Prompt: Return only those lines of the listing in which "intros" appears.

==== Data in this exercise ====

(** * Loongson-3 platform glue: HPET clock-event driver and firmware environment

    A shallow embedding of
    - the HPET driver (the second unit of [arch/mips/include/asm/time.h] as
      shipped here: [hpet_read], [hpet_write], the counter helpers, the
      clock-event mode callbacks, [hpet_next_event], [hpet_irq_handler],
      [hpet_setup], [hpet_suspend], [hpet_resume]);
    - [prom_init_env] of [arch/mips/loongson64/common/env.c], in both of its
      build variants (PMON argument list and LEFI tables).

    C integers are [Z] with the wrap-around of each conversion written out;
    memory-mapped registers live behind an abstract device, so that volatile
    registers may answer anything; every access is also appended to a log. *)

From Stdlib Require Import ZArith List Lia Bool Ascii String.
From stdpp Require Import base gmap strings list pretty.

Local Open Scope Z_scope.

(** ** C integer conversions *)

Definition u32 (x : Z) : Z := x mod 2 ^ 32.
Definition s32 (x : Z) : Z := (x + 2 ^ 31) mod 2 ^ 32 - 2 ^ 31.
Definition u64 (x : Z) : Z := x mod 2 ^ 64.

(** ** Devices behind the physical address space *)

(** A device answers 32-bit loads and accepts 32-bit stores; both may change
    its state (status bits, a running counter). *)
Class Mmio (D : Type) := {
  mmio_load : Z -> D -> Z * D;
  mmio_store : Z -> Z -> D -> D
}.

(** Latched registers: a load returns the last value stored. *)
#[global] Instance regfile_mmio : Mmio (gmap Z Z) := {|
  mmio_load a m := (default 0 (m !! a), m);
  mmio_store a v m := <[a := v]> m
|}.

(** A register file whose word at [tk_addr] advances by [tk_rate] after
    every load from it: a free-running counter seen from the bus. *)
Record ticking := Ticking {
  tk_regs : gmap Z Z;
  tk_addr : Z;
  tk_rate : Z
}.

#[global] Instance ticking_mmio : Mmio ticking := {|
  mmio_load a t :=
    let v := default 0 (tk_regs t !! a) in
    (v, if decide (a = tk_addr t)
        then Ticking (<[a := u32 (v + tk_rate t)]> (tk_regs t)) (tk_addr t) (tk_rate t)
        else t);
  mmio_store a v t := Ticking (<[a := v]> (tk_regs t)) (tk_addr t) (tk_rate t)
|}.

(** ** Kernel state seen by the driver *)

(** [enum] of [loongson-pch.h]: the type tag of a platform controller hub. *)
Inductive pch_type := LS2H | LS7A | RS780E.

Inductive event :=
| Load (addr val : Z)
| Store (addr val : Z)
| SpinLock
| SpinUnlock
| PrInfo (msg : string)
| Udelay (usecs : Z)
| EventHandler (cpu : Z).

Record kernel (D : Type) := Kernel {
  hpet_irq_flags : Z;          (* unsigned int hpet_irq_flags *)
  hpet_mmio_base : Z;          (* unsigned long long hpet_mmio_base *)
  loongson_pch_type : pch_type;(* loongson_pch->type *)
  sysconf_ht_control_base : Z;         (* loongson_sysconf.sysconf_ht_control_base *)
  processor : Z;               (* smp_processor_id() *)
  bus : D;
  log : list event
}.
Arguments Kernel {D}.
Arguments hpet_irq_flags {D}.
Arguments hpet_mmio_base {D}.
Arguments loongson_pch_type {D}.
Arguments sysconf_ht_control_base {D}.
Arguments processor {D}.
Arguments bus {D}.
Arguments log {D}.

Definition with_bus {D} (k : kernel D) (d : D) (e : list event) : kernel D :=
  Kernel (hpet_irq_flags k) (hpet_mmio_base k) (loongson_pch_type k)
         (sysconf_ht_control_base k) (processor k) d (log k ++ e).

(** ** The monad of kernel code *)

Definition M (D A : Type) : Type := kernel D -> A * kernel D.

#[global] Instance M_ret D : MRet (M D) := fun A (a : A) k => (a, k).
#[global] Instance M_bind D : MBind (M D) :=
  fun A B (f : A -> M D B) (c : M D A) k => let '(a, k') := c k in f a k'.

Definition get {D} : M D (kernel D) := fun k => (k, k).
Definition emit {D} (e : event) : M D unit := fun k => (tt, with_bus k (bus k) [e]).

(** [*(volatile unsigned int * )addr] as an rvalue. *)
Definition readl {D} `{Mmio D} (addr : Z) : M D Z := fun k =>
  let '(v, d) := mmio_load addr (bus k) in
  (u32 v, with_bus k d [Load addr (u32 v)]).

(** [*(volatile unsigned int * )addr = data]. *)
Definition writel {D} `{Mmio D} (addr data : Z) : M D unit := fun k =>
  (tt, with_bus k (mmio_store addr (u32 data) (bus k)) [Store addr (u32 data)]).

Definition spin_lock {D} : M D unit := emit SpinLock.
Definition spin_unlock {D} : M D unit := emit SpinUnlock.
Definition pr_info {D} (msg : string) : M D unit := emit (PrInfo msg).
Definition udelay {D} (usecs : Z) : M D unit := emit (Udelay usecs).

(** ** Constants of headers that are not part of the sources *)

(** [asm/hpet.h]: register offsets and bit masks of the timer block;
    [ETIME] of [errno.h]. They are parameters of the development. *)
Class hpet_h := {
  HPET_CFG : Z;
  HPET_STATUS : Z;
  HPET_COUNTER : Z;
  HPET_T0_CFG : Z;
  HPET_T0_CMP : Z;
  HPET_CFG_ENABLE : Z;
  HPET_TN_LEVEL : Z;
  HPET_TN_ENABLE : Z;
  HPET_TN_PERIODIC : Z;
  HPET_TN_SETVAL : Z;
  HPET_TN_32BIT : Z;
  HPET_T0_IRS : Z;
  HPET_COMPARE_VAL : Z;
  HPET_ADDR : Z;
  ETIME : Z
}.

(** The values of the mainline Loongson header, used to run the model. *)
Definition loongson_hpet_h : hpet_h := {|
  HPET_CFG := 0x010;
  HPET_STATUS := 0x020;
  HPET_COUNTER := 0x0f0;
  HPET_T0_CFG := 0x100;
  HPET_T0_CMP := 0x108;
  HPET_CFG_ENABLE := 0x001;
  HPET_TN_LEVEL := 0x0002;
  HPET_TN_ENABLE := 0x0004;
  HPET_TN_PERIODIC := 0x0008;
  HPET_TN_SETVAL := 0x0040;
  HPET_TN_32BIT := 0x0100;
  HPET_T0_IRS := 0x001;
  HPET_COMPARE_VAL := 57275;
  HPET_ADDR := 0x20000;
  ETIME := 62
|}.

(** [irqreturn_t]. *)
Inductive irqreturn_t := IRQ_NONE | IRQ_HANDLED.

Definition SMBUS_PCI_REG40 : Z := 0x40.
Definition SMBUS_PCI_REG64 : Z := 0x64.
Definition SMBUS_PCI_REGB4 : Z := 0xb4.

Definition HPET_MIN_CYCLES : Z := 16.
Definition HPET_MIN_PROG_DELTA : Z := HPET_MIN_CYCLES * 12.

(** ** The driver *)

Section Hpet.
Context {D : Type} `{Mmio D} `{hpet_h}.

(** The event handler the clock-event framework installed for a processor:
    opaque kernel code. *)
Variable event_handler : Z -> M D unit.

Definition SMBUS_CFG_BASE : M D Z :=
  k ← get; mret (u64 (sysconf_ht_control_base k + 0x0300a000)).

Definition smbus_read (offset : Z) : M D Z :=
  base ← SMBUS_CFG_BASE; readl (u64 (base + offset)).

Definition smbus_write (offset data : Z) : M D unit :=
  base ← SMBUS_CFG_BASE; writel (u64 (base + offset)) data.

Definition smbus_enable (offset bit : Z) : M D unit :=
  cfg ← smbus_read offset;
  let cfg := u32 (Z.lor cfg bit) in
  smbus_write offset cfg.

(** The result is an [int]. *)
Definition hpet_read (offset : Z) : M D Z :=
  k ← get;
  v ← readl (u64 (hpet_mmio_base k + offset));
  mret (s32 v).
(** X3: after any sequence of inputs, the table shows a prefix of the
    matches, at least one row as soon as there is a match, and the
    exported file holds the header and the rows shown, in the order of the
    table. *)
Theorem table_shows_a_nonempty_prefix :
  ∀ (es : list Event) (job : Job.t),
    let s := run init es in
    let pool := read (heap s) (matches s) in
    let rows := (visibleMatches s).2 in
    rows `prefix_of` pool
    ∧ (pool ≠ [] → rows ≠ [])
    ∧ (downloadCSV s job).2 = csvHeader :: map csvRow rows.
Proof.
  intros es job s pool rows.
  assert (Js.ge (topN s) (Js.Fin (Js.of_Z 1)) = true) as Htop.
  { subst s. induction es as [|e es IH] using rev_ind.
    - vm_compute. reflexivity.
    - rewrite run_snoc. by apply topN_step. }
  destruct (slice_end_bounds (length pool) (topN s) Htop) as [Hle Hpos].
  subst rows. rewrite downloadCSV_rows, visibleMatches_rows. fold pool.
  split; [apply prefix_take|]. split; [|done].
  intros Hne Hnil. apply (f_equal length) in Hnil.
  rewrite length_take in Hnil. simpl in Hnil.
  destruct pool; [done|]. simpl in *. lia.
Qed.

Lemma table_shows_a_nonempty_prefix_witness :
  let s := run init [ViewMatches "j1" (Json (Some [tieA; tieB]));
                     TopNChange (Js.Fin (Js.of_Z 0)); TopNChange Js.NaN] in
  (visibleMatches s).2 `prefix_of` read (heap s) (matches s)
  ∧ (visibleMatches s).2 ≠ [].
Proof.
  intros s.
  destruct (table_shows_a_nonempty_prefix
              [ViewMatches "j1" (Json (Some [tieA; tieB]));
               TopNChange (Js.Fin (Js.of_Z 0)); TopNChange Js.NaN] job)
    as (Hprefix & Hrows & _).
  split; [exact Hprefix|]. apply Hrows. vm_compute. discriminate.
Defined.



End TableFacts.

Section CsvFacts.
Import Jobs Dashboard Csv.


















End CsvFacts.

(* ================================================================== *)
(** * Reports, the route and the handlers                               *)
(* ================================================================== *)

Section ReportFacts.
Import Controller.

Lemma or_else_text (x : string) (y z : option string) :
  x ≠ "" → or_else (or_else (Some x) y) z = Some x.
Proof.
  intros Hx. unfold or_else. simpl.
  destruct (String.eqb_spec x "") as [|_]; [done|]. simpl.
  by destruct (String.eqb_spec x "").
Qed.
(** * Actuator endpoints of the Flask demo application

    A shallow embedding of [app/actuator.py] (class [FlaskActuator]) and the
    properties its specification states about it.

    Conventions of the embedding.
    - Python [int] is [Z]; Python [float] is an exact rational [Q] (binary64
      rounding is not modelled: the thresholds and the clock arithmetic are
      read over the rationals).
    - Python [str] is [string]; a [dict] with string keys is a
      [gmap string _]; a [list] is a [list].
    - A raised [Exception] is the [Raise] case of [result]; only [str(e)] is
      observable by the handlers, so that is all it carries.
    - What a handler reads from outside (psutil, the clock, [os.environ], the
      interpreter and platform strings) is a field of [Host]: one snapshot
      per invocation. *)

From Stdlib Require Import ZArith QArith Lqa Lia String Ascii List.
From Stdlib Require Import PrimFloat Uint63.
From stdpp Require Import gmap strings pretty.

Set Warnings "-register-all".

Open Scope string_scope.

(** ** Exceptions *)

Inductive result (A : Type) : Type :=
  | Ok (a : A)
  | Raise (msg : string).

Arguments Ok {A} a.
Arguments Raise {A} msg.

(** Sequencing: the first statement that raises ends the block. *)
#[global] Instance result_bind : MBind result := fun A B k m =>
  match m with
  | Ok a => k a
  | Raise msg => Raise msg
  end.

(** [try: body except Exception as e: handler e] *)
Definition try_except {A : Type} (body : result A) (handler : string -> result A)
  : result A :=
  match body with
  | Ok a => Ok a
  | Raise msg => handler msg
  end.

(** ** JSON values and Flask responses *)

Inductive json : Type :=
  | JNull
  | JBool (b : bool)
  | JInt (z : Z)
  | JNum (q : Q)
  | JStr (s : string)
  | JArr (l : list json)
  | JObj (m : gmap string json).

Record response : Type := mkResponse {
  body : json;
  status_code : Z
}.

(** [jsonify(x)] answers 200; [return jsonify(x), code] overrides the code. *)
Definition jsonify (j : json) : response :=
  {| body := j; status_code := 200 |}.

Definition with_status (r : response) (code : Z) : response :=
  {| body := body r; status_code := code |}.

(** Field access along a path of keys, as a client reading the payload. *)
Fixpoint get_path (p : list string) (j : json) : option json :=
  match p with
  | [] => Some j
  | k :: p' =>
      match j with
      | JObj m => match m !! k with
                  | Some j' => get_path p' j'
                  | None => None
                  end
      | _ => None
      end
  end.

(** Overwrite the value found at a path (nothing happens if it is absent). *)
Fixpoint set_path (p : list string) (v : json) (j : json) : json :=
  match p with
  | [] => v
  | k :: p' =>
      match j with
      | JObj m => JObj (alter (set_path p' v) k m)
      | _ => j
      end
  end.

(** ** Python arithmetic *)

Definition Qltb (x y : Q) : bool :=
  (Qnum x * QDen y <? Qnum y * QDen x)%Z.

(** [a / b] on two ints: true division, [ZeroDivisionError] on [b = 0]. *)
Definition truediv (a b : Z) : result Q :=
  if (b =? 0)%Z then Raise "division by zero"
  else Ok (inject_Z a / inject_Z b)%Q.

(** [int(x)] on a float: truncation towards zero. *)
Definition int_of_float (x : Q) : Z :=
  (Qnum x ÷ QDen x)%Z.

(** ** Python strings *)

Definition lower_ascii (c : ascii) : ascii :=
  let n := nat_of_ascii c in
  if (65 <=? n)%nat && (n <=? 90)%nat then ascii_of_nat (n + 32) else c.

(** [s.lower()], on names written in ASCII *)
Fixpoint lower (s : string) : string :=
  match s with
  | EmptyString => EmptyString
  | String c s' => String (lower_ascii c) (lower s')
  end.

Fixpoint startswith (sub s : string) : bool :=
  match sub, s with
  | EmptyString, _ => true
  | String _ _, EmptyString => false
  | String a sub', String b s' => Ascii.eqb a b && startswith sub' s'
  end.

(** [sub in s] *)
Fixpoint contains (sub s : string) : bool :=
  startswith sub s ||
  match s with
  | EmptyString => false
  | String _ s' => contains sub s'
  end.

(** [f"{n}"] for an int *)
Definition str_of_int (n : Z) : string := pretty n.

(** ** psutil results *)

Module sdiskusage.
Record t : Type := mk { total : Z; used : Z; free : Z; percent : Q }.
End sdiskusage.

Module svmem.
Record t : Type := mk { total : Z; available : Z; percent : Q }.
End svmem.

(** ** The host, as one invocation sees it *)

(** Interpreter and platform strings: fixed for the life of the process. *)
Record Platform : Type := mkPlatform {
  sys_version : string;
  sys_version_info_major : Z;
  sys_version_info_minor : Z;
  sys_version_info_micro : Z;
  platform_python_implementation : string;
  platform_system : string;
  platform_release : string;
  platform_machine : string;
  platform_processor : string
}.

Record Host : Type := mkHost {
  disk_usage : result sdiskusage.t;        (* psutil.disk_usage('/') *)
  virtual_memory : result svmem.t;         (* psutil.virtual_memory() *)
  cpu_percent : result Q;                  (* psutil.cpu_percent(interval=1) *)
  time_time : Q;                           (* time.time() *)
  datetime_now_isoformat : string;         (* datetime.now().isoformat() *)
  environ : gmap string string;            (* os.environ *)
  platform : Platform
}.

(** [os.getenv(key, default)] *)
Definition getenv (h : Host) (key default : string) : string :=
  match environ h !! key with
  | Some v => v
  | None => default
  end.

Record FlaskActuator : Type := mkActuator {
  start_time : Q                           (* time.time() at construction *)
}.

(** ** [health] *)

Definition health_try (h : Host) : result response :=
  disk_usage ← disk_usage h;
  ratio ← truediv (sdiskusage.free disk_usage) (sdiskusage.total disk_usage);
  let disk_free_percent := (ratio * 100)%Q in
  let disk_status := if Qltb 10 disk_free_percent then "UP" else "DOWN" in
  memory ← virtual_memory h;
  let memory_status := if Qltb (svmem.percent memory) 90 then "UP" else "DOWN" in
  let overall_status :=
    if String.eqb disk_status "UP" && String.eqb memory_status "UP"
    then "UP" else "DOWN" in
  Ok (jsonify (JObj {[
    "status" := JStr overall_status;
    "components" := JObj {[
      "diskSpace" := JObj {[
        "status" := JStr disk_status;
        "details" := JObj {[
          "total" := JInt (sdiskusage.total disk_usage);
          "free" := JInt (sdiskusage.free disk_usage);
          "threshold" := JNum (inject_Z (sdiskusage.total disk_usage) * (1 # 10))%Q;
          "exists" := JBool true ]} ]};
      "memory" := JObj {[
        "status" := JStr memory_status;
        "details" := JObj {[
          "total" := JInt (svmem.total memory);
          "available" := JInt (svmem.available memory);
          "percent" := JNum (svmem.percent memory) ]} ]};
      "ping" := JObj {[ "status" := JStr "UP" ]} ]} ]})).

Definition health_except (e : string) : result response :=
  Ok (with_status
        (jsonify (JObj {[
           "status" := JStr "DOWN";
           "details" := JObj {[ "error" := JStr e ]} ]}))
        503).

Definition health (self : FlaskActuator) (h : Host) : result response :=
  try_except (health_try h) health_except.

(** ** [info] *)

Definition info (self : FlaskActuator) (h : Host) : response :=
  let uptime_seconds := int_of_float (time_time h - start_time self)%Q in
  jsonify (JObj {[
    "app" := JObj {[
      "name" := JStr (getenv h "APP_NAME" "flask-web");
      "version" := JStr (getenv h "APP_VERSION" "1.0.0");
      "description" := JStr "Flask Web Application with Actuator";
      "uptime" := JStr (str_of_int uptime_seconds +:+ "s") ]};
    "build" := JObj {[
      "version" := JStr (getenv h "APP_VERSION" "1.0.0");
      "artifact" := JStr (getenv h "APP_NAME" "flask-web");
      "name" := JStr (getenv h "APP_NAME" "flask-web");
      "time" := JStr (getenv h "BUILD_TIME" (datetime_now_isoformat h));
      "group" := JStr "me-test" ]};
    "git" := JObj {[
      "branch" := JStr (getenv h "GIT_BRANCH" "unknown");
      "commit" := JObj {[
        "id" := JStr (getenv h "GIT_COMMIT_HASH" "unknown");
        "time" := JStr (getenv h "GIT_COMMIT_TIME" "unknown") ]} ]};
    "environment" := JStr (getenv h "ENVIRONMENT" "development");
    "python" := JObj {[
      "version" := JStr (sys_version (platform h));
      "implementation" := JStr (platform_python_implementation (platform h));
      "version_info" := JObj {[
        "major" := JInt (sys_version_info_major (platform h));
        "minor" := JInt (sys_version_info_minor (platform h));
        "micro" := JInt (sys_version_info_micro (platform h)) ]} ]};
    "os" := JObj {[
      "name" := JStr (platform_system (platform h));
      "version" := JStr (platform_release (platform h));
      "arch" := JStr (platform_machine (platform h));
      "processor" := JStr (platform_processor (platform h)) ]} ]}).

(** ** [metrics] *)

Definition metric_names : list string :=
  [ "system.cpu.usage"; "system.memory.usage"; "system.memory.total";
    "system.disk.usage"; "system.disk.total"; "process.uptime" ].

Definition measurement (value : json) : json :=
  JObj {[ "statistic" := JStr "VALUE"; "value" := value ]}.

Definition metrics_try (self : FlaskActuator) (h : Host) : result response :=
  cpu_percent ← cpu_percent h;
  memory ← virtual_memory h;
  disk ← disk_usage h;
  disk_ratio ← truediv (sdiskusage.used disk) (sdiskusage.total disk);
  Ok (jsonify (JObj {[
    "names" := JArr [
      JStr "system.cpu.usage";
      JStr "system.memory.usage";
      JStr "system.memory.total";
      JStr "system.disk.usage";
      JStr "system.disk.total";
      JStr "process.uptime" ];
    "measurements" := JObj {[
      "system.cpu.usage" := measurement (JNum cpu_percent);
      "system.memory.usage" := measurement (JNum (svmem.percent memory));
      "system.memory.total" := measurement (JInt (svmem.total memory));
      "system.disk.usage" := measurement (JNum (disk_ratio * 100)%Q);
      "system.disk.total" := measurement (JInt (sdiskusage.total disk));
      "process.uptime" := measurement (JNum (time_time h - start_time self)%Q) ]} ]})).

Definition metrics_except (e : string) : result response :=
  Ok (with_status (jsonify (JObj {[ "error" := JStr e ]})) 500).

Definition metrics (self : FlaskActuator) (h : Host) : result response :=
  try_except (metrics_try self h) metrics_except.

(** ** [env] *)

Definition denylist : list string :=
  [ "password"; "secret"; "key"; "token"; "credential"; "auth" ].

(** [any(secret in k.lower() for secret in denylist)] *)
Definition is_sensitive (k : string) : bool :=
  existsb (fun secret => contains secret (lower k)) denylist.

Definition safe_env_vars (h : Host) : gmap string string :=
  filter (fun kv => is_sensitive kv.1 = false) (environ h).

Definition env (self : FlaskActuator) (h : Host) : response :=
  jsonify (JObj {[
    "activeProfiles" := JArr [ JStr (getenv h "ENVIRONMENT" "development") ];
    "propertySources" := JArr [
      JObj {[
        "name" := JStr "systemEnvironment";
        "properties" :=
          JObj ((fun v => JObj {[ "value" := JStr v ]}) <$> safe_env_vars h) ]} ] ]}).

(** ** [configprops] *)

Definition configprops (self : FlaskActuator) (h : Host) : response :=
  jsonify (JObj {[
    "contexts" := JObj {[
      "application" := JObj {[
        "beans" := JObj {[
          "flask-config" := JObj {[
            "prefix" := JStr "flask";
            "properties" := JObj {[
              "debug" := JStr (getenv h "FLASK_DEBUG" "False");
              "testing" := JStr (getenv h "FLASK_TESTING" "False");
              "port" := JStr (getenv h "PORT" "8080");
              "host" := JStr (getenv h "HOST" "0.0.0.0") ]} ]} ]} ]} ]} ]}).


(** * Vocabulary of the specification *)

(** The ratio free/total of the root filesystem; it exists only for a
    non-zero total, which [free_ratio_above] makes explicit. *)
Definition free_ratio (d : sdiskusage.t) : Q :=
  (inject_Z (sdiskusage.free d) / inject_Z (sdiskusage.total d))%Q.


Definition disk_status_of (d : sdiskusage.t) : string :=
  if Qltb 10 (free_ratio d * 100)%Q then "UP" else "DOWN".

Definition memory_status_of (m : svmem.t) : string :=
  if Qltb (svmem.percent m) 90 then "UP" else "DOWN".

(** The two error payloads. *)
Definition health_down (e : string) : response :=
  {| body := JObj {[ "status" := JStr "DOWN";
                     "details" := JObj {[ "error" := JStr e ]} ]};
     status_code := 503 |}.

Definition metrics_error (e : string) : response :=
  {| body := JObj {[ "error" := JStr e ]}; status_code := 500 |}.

====

The completed task:
  intros es job s pool rows.
  intros Hne Hnil. apply (f_equal length) in Hnil.
  intros s.
  intros Hx. unfold or_else. simpl.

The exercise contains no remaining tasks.